Bruselas atraviesa su tercer día de alerta máxima con colegios y universidades cerrados. El primer ministro anuncia que mantiene la alerta 4 y refuerza la presencia policial y militar
Sólo el frío marca la diferencia entre este lunes 23 de noviembre y un domingo de mediados de agosto en Bruselas. El tercer día de alerta máxima por ataques terroristas «inminentes», según las autoridades belgas, ha dejado la ciudad vacía. Los niños —con las escuelas cerradas— juegan en casa mientras los adultos han convertido las salas de estar de sus hogares en improvisadas oficinas. EL primer ministro belga, Charles Michel, ha anunciado que se mantiene la máxima alerta en la capital belga y que reforzará la presencia policial y militar en las calles. Estas medidas, podrán permanecer hasta el lunes aunque habrá una evaluación de la situación diaria. Los colegios y el metro comenzarán a funcionar de manera progresiva a partir de este miércoles.
«Mi empresa envió el domingo por la noche un correo electrónico diciendo que trabajara desde casa», señala Berta Matas Güell, de 33 años y empleada en el centro de investigación noruego SINTEF, cuyas oficinas están a dos paradas de metro de las instituciones europeas.

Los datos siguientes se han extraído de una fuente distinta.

(* ===== verification/StoreSamples.v ===== *)
(** * A sample store

    A small aggregate with its laws, the maintenance that goes on beside clients of the in-memory
    repository, and an executable scheduler of clients, on which the properties of the store
    evaluate. *)

From S2P Require Import Prelude Types Features Outcome Rebuild Projection Repository Samples.
From S2P Require Import Mem MemInvariant MemRefinement MemRead.
From S2P Require Import Retry Program Settle Store LogBackend MemBackend.
From S2P Require Import StoreLoad StoreExecute StoreOutcome.

(** ** Maintenance beside the clients *)

(** The repository's own operations that clients do not run: compaction, the manifest, the rebuild
    fence and its writes, and direct view writes. *)
Definition is_maintenance (c : mem_call) : bool :=
  match c with CCommit _ | CTransaction _ | CPutSnapshot _ => false | _ => true end.

Section maintenance.
Context `{SerdeJson}.

Definition maintenance (w w' : World) : Prop :=
  ∃ c, is_maintenance c = true ∧ w' = with_repository w (exec c (w_repository w)).1.

Lemma rebuild_op_streams {A} (f : RebuildState → Result (RebuildState * A)) r :
  ms_streams (mr_store (rebuild_op f r).1) = ms_streams (mr_store r).
Proof. unfold rebuild_op. by destruct (f _) as [[? ?]|]. Qed.

Lemma compact_keeps_snapshots entity_id through r id :
  mem_snapshot (mr_store (mem_compact_below entity_id through r).1) id = mem_snapshot (mr_store r) id.
Proof.
  unfold mem_compact_below, guarded. destruct (check_not_reserved _); [|done].
  destruct (through <? 1); [done|]. destruct (validate_marker_for_write _ _); [|done].
  destruct (compact_stream _ _ _) as [[stream' removed]|] eqn:Hc; [|done]. simpl.
  apply compact_stream_ok in Hc as (stream & sn & Hl & Hs & _ & _ & -> & _).
  unfold mem_snapshot. simpl. destruct (decide (entity_id = id)) as [<-|Hne].
  - by rewrite lookup_insert_eq, Hl.
  - by rewrite lookup_insert_ne.
Qed.

Lemma maintenance_keeps_snapshots c r id :
  is_maintenance c = true →
  mem_snapshot (mr_store (exec c r).1) id = mem_snapshot (mr_store r) id.
Proof.
  assert (∀ s s', ms_streams s' = ms_streams s → mem_snapshot s' id = mem_snapshot s id) as Heq
    by (intros s s' Hs; unfold mem_snapshot; by rewrite Hs).
  intros Hc. destruct c; try done; simpl.
  - apply compact_keeps_snapshots.
  - unfold mem_initialize.
    match goal with |- context [match ?x with Ok _ => _ | Err _ => _ end] => destruct x as [[]|] end;
      [done| |done]. by destruct (any_data _).
  - apply Heq. unfold mem_begin_rebuild, guarded. destruct (_ : Result _); [|done].
    apply rebuild_op_streams.
  - apply Heq. unfold mem_renew_rebuild, guarded. destruct (_ : Result _); [|done].
    apply rebuild_op_streams.
  - apply Heq. unfold mem_end_rebuild, guarded. destruct (_ : Result _); [|done].
    apply rebuild_op_streams.
  - apply Heq. unfold mem_force_release_rebuild, guarded. destruct (_ : Result _); [|done].
    apply rebuild_op_streams.
  - unfold mem_write_rebuild_views, guarded. destruct (_ : Result unit); [|done].
    destruct (rebuild_views _ _ _ _) eqn:Hv; [|done]. unfold rebuild_views in Hv.
    rewrite !check_bind_ok in Hv. destruct Hv as (_ & _ & Hv). by injection Hv as <-.
  - unfold mem_put_view, guarded. by destruct (_ : Result _).
  - unfold mem_delete_view, guarded. by destruct (_ : Result _).
Qed.

Lemma maintenance_tolerated `{EntityKinds} : tolerated maintenance.
Proof.
  intros a w w' [(Hr & Hok & Hnum) Hsn] (c & Hc & ->).
  destruct (exec_simulates c a (w_repository w) Hr Hok) as (a' & Hs & Hr').
  pose proof (abs_step_le a a' Hs) as Hle. exists a'. split; [|done]. split.
  - split; [done|]. split; [by apply exec_preserves|]. by eapply abs_step_numbered.
  - intros id sn Hid. eapply faithful_prefix; [apply Hle|]. apply Hsn.
    simpl in Hid. unfold mem_snapshots, w_store in Hid. simpl in Hid.
    by rewrite (maintenance_keeps_snapshots c (w_repository w) id Hc) in Hid.
Qed.
End maintenance.

(** ** A scheduler *)

(** What happens next: client [i] makes its next call, answered with [o] from outside, or the
    repository is maintained. *)
Inductive Turn := Client (i : nat) (o : Oracle) | Maintain (c : mem_call).

Section schedule.
Context `{SerdeJson} {A : Type}.

Definition take_turn (t : Turn) (x : World * list (Prog Empty_set A))
  : World * list (Prog Empty_set A) :=
  match t with
  | Client i o =>
      match x.2 !! i with
      | Some (Ask q k) =>
          let y := mem_answer o q x.1 in (y.1, <[i := k y.2]> x.2)
      | _ => x
      end
  | Maintain c =>
      if is_maintenance c then
        (with_repository x.1 (exec c (w_repository x.1)).1, x.2)
      else x
  end.

Definition schedule (ts : list Turn) (x : World * list (Prog Empty_set A)) :=
  fold_left (λ x t, take_turn t x) ts x.

Definition turn_ok (t : Turn) : bool :=
  match t with Client _ o => 0 <=? or_random o | Maintain _ => true end.

Lemma take_turn_step t x :
  turn_ok t = true → rtc (pool_step maintenance) x (take_turn t x).
Proof.
  destruct x as [w ps]. destruct t as [i o|c]; simpl; intros Ht.
  - destruct (ps !! i) as [[a|B q k| |]|] eqn:Hi; try reflexivity.
    destruct (mem_answer o q w) as [w' b] eqn:Hq. simpl. apply rtc_once.
    eapply pool_call; [done|]. exists o. split; [lia|done].
  - destruct (is_maintenance c) eqn:Hc; [|reflexivity]. apply rtc_once, pool_env. by exists c.
Qed.

Lemma schedule_steps ts x :
  forallb turn_ok ts = true → rtc (pool_step maintenance) x (schedule ts x).
Proof.
  revert x. induction ts as [|t ts IH]; intros x; simpl; [reflexivity|].
  intros [Ht Hts]%andb_prop. etransitivity; [by apply take_turn_step|by apply IH].
Qed.
End schedule.

(** ** A sample aggregate *)

(** A text that commands append to; an empty command is refused. *)
Definition text_aggregate : Aggregate := {|
  ag_state := string;
  ag_event := string;
  ag_command := string;
  ag_error := unit;
  ag_TYPE := "Text";
  ag_SNAPSHOT_INTERVAL := Some 2;
  ag_default := ""%string;
  ag_handle := λ state command, if is_empty command then Err tt else Ok [command];
  ag_apply := λ state event, (state ++ event)%string;
  ag_rejection_events := λ _ _, [];
  ag_upcasters := [];
  ag_event_type := λ _, "Appended"%string;
  ag_event_version := λ _, 1;
  ag_to_payload := Ok;
  ag_from_payload := λ _ _ text, Ok text;
  ag_to_json := Ok;
  ag_from_json := Ok;
  ag_to_rejection := λ _, Some (Rejection_new "empty" "nothing to append");
  ag_box := λ _, BoxText "nothing to append";
  ag_command_type := λ _, "Append"%string;
  ag_canonical_payload := λ command, Ok (Some command)
|}.

#[export] Instance text_kinds : EntityKinds := λ _, text_aggregate.

#[export] Instance text_kind id : HasKind id text_aggregate.
Proof. reflexivity. Qed.

#[export] Instance text_laws : AggregateLaws text_aggregate.
Proof.
  split; simpl.
  - by intros state text [= ->].
  - by intros event text [= ->].
  - intros u event event' Hu. by apply not_elem_of_nil in Hu.
  - intros u event Hu. by apply not_elem_of_nil in Hu.
Qed.

Definition sample_oracle : Oracle := mkOracle 0 0 "commit".

Definition text_store (outcomes : option OutcomeConfig) : @Store text_aggregate Empty_set :=
  mkStore 2 0 [] [] outcomes "mem".

Definition text_config : OutcomeConfig :=
  mkOutcomeConfig (λ input, Ok (di_payload input)) 0 (mkRetryPolicy 3 1 1 None) "stale" "version".

Definition empty_world : World := mkWorld mem_new ∅ 1.

Lemma empty_world_inv `{SerdeJson} : store_inv (abs_initial, empty_world).
Proof.
  split.
  - split; [apply refines_initial|]. split; [apply mem_new_ok|]. intros id.
    change (numbered 1 (default [] ((∅ : gmap EntityId (list SerializedEvent)) !! id))).
    by rewrite lookup_empty.
  - intros id sn. simpl. unfold mem_snapshots, mem_snapshot. simpl. by rewrite lookup_empty.
Qed.

(** ** Sample runs *)

Section runs.
#[local] Existing Instance sample_json.
#[local] Existing Instance text_aggregate.

Definition text_metadata (command_id : option CommandId) : Metadata :=
  mkMetadata command_id None None None "" "" None None ∅ "".

Definition text_request (command : string) : Request Empty_set :=
  mkRequest (text_store None) "t" command (text_metadata None).

Definition turns (clients : list nat) : list Turn := map (λ i, Client i sample_oracle) clients.

(** Two clients load the same state, then both commit: the second loses. *)
Definition race : World * list (Prog Empty_set (result Executed (ExecuteError unit))) :=
  schedule (turns [0; 1; 0; 1; 0; 0] ++ [Maintain (CCompact "t" 1)] ++ turns [1; 1])%nat
    (empty_world, map run_request [text_request "a"; text_request "b"]).

Definition text_pending (command : string) : PendingCommand :=
  mkPending "k" command (mkIdentity "Append" ["t"%string] None) (text_metadata (Some "k"%string)).

Definition outcome_request (command : string) : OutcomeRequest Empty_set :=
  mkOutcomeRequest
    (mkRequest (text_store (Some text_config)) "t" command (text_metadata (Some "k"%string)))
    (λ _ _, Ok None) text_config (text_pending command).

Lemma outcome_request_ok : request_ok (outcome_request "a").
Proof. split; [reflexivity|split; vm_compute; intuition congruence|done]. Qed.

(** The clients' texts are not looked at. *)
Definition no_message (_ : RowTooLarge) : string := "".

(** The same command sent twice at once: the second commit loses and settles on the first's row. *)
Definition duplicate_race : World * list (Prog Empty_set (Result (CommandOutcome string))) :=
  schedule (turns [0; 1; 0; 1; 0; 1; 0; 1; 0; 1; 0; 1; 1; 1; 1])%nat
    (empty_world, map (run_outcome_request no_message) [outcome_request "a"; outcome_request "a"]).

(** One client alone. *)
Definition sent_once : World * list (Prog Empty_set (Result (CommandOutcome string))) :=
  schedule (turns [0; 0; 0; 0; 0; 0])%nat
    (empty_world, [run_outcome_request no_message (outcome_request "a")]).

(** The same command again, later. *)
Definition sent_again : World * list (Prog Empty_set (Result (CommandOutcome string))) :=
  schedule (turns [0; 0])%nat (sent_once.1, [run_outcome_request no_message (outcome_request "a")]).
End runs.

Las clases en la Universidad Libre de Bruselas (ULB) han sido canceladas y hay una treintena de guardias de seguridad —no militares— patrullando el mayor campus de la capital. «No hay ni un despacho abierto. Ni la biblioteca», dice uno de ellos que hace la ronda en la solitaria entrada principal, que está cercada con un cordón rojo y blanco.
Lo mismo ocurre con los colegios. El griterío habitual del centro de secundaria de Ma Champagne, en la noble zona de Chatelain, en la comuna de Ixelles, se convertía esta mañana en un extraño silencio atronador. «Yo pienso que esto es una exageración», explica Sonia, húngara de 28 años y regente de una tienda en la misma calle del centro educativo que no ha cerrado ni un solo día desde el pasado viernes. Sonia, que es antropóloga, estuvo la semana pasada en París, justo después de la masacre yihadista en la que 130 personas fueron asesinadas y 350 aún permanecen heridas. «Aquí [en Bélgica] hay mucha psicosis. Pero es interesante la diferencia de actitud entre barrios y zonas», analiza. Ella asegura que «la vida sigue normal» en los barrios, como este, más acomodados. «El centro es una locura», compara.